Your objective: Word for word, set down every line of the entries below from the line with "induction l as [|x l IH]; [reflexivity|]." to the line with "destruct ins as", including both, and no other line.

-- Entries supplied follows --

(** Whatever the rest of the command is, [rm] followed on the same line by
    one of the critical directories is blocked, and so is [mv] whose first
    operand begins with one. *)
Theorem is_safe_guards_critical_dirs (dir pre ws mid post : string) :
  In dir critical_dirs ->
  is_empty ws = false -> blank ws = true -> one_line mid = true ->
  fst (is_safe (pre ++ "rm" ++ ws ++ mid ++ dir ++ post)) = false /\
  fst (is_safe (pre ++ "mv" ++ ws ++ dir ++ post)) = false.
Proof.
  intros Hd Hw Hb Hm. pose proof (critical_dirs_solid dir Hd) as He.
  split.
  - replace (pre ++ "rm" ++ ws ++ mid ++ dir ++ post)
      with (pre ++ ("rm" ++ ws ++ mid ++ dir) ++ post)
      by (rewrite !append_assoc; reflexivity).
    destruct (strip_keeps_infix pre ("rm" ++ ws ++ mid ++ dir) post)
      as (pre' & post' & E);
      [reflexivity | now do 3 apply ends_solid_app |].
    apply blocked_by_critical_dir. rewrite E.
    apply (critical_dir_check_some _ _ dir Hd). left.
    apply search_complete.
    apply M_Cat; [apply matches_lit_exact|].
    apply M_Cat; [now apply matches_ws1|].
    apply M_Cat; [now apply matches_dots | apply matches_lit_exact].
  - replace (pre ++ "mv" ++ ws ++ dir ++ post)
      with (pre ++ ("mv" ++ ws ++ dir) ++ post)
      by (rewrite !append_assoc; reflexivity).
    destruct (strip_keeps_infix pre ("mv" ++ ws ++ dir) post)
      as (pre' & post' & E);
      [reflexivity | now do 2 apply ends_solid_app |].
    apply blocked_by_critical_dir. rewrite E.
    apply (critical_dir_check_some _ _ dir Hd). right.
    apply search_complete.
    apply M_Cat; [apply matches_lit_exact|].
    apply M_Cat; [now apply matches_ws1 | apply matches_lit_exact].
Qed.
Lemma bind_run {A B : Type} (m : M A) (k : A -> M B) (p p1 : parser) (a : A) :
  m p = (inr a, p1) -> bind m k p = k a p1.
Proof. intros H. unfold bind. now rewrite H. Qed.

Lemma for_each_warned {A : Type} (body : A -> M unit) (w : A -> list string)
    (l : list A) :
  (forall x, In x l -> forall p, body x p = (inr tt, warned p (w x))) ->
  forall p, for_each body l p = (inr tt, warned p (flat_map w l)).
Proof.
  induction l as [|x l IH]; simpl; intros H p.
  - now rewrite warned_nil.
  - rewrite (bind_run _ _ _ _ _ (H x (or_introl eq_refl) p)).
    rewrite IH by (intros; apply H; now right). now rewrite warned_app.
Qed.

Lemma flat_map_if {A B : Type} (b : A -> bool) (w : A -> B) (l : list A) :
  flat_map (fun x => if b x then [w x] else []) l = map w (filter b l).
Proof.
  induction l as [|x l IH]; simpl; [reflexivity|].
  destruct (b x); simpl; now rewrite IH.
Qed.

Lemma flat_map_single {A B : Type} (w : A -> B) (l : list A) :
  flat_map (fun x => [w x]) l = map w l.
Proof. induction l as [|x l IH]; simpl; [reflexivity | now rewrite IH]. Qed.

Lemma filter_map_comm {A B : Type} (f : A -> B) (b : B -> bool) (l : list A) :
  filter b (map f l) = map f (filter (fun x => b (f x)) l).
Proof.
  induction l as [|x l IH]; simpl; [reflexivity|].
  destruct (b (f x)); simpl; now rewrite IH.
Qed.

Lemma filter_complement_length {A : Type} (f : A -> bool) (l : list A) :
  List.length l - List.length (filter f l)
  = List.length (filter (fun x => negb (f x)) l).
Proof.
  induction l as [|x l IH]; [reflexivity|]. cbn [filter].
  pose proof (filter_length_le f l).
  destruct (f x); cbn [negb List.length]; lia.
Qed.

Lemma comprehension_map {A B : Type} (f : A -> option B) (g : A -> B)
    (l : list A) :
  (forall x, In x l -> f x = Some (g x)) -> comprehension f l = Some (map g l).
Proof.
  intros H. rewrite <- comprehension_total. now apply comprehension_ext.
Qed.

Lemma any_negative_existsb (cells : list cell) :
  Forall (fun c => is_number c = true) cells ->
  Frame.any_negative cells = Some (existsb is_negative cells).
Proof.
  intros H. unfold Frame.any_negative.
  rewrite (comprehension_map Frame.negative is_negative).
  - simpl. f_equal. induction cells as [|c cells IH]; simpl; [reflexivity|].
    inversion H; subst. now rewrite IH.
  - intros c Hc. rewrite Forall_forall in H. specialize (H c Hc).
    destruct c; simpl; easy.
Qed.
Lemma handle_body_keeps (rt : runtime) (srv : server) (ins : list read_event)
    (wr : writer) (w : world) (r : result unit) (s : session) :
  NanoNDSPHandler.handle_body rt srv ins wr w = (r, s) -> run_keeps ins wr s.
Proof.
  unfold NanoNDSPHandler.handle_body. intros Hrun.
  destruct ins as [|[line|err] rest]; cbn [readline] in Hrun.
  - cbn in Hrun. inversion Hrun; subst. apply (run_keeps_same [] wr wr w); reflexivity.
  - destruct (negb (String.eqb line NanoNDSPHandler._init_string));
      [inversion Hrun; subst; apply run_keeps_stop|].
    destruct (MyPyon.encode (NanoNDSPHandler.catalog srv)) as [ctext|e];
      [|inversion Hrun; subst; apply run_keeps_stop].
    destruct (write _ wr) as [[[]|e] wr1] eqn:Hw1.
    2:{ destruct (write_cases _ _ _ _ Hw1) as [Hc [[_ Hs]|[He _]]]; [|discriminate].
        inversion Hrun; subst.
        apply (proj2 (run_keeps_same _ wr wr1 _ Hc Hs) _ _ eq_refl). }
    destruct (write_cases _ _ _ _ Hw1) as [Hc1 [[[e He] _]|[_ Hs1]]]; [discriminate|].
    apply (run_keeps_step _ rest wr wr1 _ s Hc1 Hs1 (chunk_ends_with_newline ctext)).
    destruct rest as [|[line2|err2] rest2]; cbn [readline] in Hrun.
    + inversion Hrun; subst. apply (run_keeps_same [] wr1 wr1 _); reflexivity.
    + destruct line2 as [|c line2'];
        [inversion Hrun; subst; apply run_keeps_stop|].
      cbv zeta in Hrun.
      destruct (utf8_decode rt (String c line2')) as [text|e];
        [|inversion Hrun; subst; apply run_keeps_stop].
      destruct (targets srv !! drop_last text) as [e|];
        [|inversion Hrun; subst; apply run_keeps_stop].
      destruct (match e with Instance o => _ | Factory make => _ end) as [[target|e'] w2];
        [|inversion Hrun; subst; apply run_keeps_stop].
      destruct (mbind _ _) as [ntext|e'];
        [|inversion Hrun; subst; apply run_keeps_stop].
      destruct (write _ wr1) as [[[]|e'] wr2] eqn:Hw2.
      2:{ destruct (write_cases _ _ _ _ Hw2) as [Hc [[_ Hs]|[He _]]]; [|discriminate].
          inversion Hrun; subst.
          apply (proj2 (run_keeps_same _ wr1 wr2 _ Hc Hs) _ _ eq_refl). }
      destruct (write_cases _ _ _ _ Hw2) as [Hc2 [[[e' He] _]|[_ Hs2]]]; [discriminate|].
      apply (run_keeps_step _ rest2 wr1 wr2 _ s Hc2 Hs2 (chunk_ends_with_newline ntext)).
      apply (serve_loop_keeps _ _ _ _ _ _ _ _ Hrun).
    + inversion Hrun; subst. apply run_keeps_stop.
  - inversion Hrun; subst. apply run_keeps_stop.
Qed.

-- Entries supplied concluded --

Answer area:
  induction l as [|x l IH]; [reflexivity|]. cbn [filter].
  pose proof (filter_length_le f l).
  destruct (f x); cbn [negb List.length]; lia.
Qed.

Lemma comprehension_map {A B : Type} (f : A -> option B) (g : A -> B)
    (l : list A) :
  (forall x, In x l -> f x = Some (g x)) -> comprehension f l = Some (map g l).
Proof.
  intros H. rewrite <- comprehension_total. now apply comprehension_ext.
Qed.

Lemma any_negative_existsb (cells : list cell) :
  Forall (fun c => is_number c = true) cells ->
  Frame.any_negative cells = Some (existsb is_negative cells).
Proof.
  intros H. unfold Frame.any_negative.
  rewrite (comprehension_map Frame.negative is_negative).
  - simpl. f_equal. induction cells as [|c cells IH]; simpl; [reflexivity|].
    inversion H; subst. now rewrite IH.
  - intros c Hc. rewrite Forall_forall in H. specialize (H c Hc).
    destruct c; simpl; easy.
Qed.
Lemma handle_body_keeps (rt : runtime) (srv : server) (ins : list read_event)
    (wr : writer) (w : world) (r : result unit) (s : session) :
  NanoNDSPHandler.handle_body rt srv ins wr w = (r, s) -> run_keeps ins wr s.
Proof.
  unfold NanoNDSPHandler.handle_body. intros Hrun.
  destruct ins as [|[line|err] rest]; cbn [readline] in Hrun.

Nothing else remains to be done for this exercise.